Мои губы подрагивают.
Туше.
Я прислоняюсь спиной к стене, волосы спутанным занавесом закрывают лицо.
— Айзек… — бормочу я. Имя слетает с моих губ без усилий.
Мне нравится.
Его тон становится ниже, демонстрируя то уязвимое состояние, в котором он так не любит находиться.
— Тебе не нужно говорить это таким тоном.
— Каким?
— Мило и ласково, как будто это твое новое любимое слово. — Его тон становится резким. — Это просто имя.
— Это хорошее имя. Напоминает мне об Исааке Ньютоне, ученом. — Я поворачиваю голову в сторону, испытывая любопытство. — Тебя назвали в его честь?
— Нет. — в его голосе горькое раздражение. — Это скорее отсылка к Библии, которую я не оправдал.
— Твои родители были религиозны?
— Моя мать была, когда-то. Я стал ее наказанием за то, что ее осквернил дьявол. Она возненавидела меня с момента моего зачатия.
Я медлю.
Слишком многое нужно прояснить.
Я уже собираюсь настоять на большем, но тут меня осеняет другая мысль.
— Кем была Сара?
Наступает долгая пауза, и я понимаю, что он не собирается отвечать.

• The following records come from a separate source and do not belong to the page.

(** C9, evaluated.  A query answered by the orchestrator in 4 seconds,
    followed by an empty query rejected at once: both calls return, the
    counters are updated, but [average_response_time] stays at 4 although
    the two response times are 4 and 0. *)
Theorem average_is_not_the_mean_after_an_error :
  let dispatch := demo_dispatch 0 4 (u "CPU 12%, memory 48%, disk 71%")
                                (Ok (Other (u "unused"))) in
  let '(r1, st1) := dispatch (PyStr (u "show system info")) (demo_state default_config) in
  let '(r2, st2) := dispatch (PyStr []) st1 in
  exists resp1 resp2,
    r1 = Ok resp1 /\ r2 = Ok resp2
    /\ dict_get resp1 (u "execution_time") = Some (FFloat 4)
    /\ dict_get resp2 (u "execution_time") = Some (FFloat (4 - 4))
    /\ dict_get resp2 (u "error_code") = Some (FStr (u "INVALID_QUERY"))
    /\ total_queries (_metrics st2) = 2%Z
    /\ error_count (_metrics st2) = 1%Z
    /\ (average_response_time (_metrics st2) == 4)%Q
    /\ ~ (average_response_time (_metrics st2) == mean [4; 4 - 4])%Q.
Proof.
  vm_compute. do 2 eexists. repeat split; try reflexivity.
  intro H; discriminate H.
Qed.

(* ================================================================= *)
(** ** Retry with exponential backoff *)

Section RetryFacts.

Variables S Agent A : Type.
Variable func : M S A.
Variable max_retries : Z.
Variable base_delay : Q.

Lemma backoff_delays_step (a k : nat) :
  backoff_delays base_delay a (Datatypes.S k)
  = (base_delay * inject_Z (2 ^ Z.of_nat a))%Q
      :: backoff_delays base_delay (Datatypes.S a) k.
Proof. reflexivity. Qed.

Lemma with_same (st : State S Agent) :
  with_ext_and_sleeps st (ext st) (sleep_log st ++ []) = st.
Proof. destruct st; unfold with_ext_and_sleeps; cbn. now rewrite app_nil_r. Qed.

— Ты задаешь много вопросов, Пчелка8.
Пчелка.
Что-то трепещет у меня в груди, когда я слышу, как он снова называет меня этим прозвищем.
Трепетание. Небольшой пируэт.
Но тут же в голове возникает метафорическая гильотина, сверкающая серебром и острыми, как бритва, краями, поэтому я прижимаю ладонь к сердцу, чтобы унять этот трепет.
— Ты хотел поговорить. Она была твоей девушкой? — интересуюсь я. — Женой?
— Если я заставил тебя поверить, что в глубине души я романтик, то приношу свои извинения.
Вздохнув, я вытягиваю ноги.
— Сестрой?
В ответ — тишина. Ни звона цепи, ни ворчания, ни презрительных вздохов. Несколько секунд проходит в такт биению моего сердца, пока я жду звука его голоса.
Хоть чего-то.
— Она была… ближе всего к надежде.
Я откидываю колючее одеяло, запутавшееся между лодыжками. Мне неспокойно. Я на взводе. Лампы погасли, сигнализируя о наступлении ночи, и теперь комната залита приглушенным красным светом моей лампы полного спектра.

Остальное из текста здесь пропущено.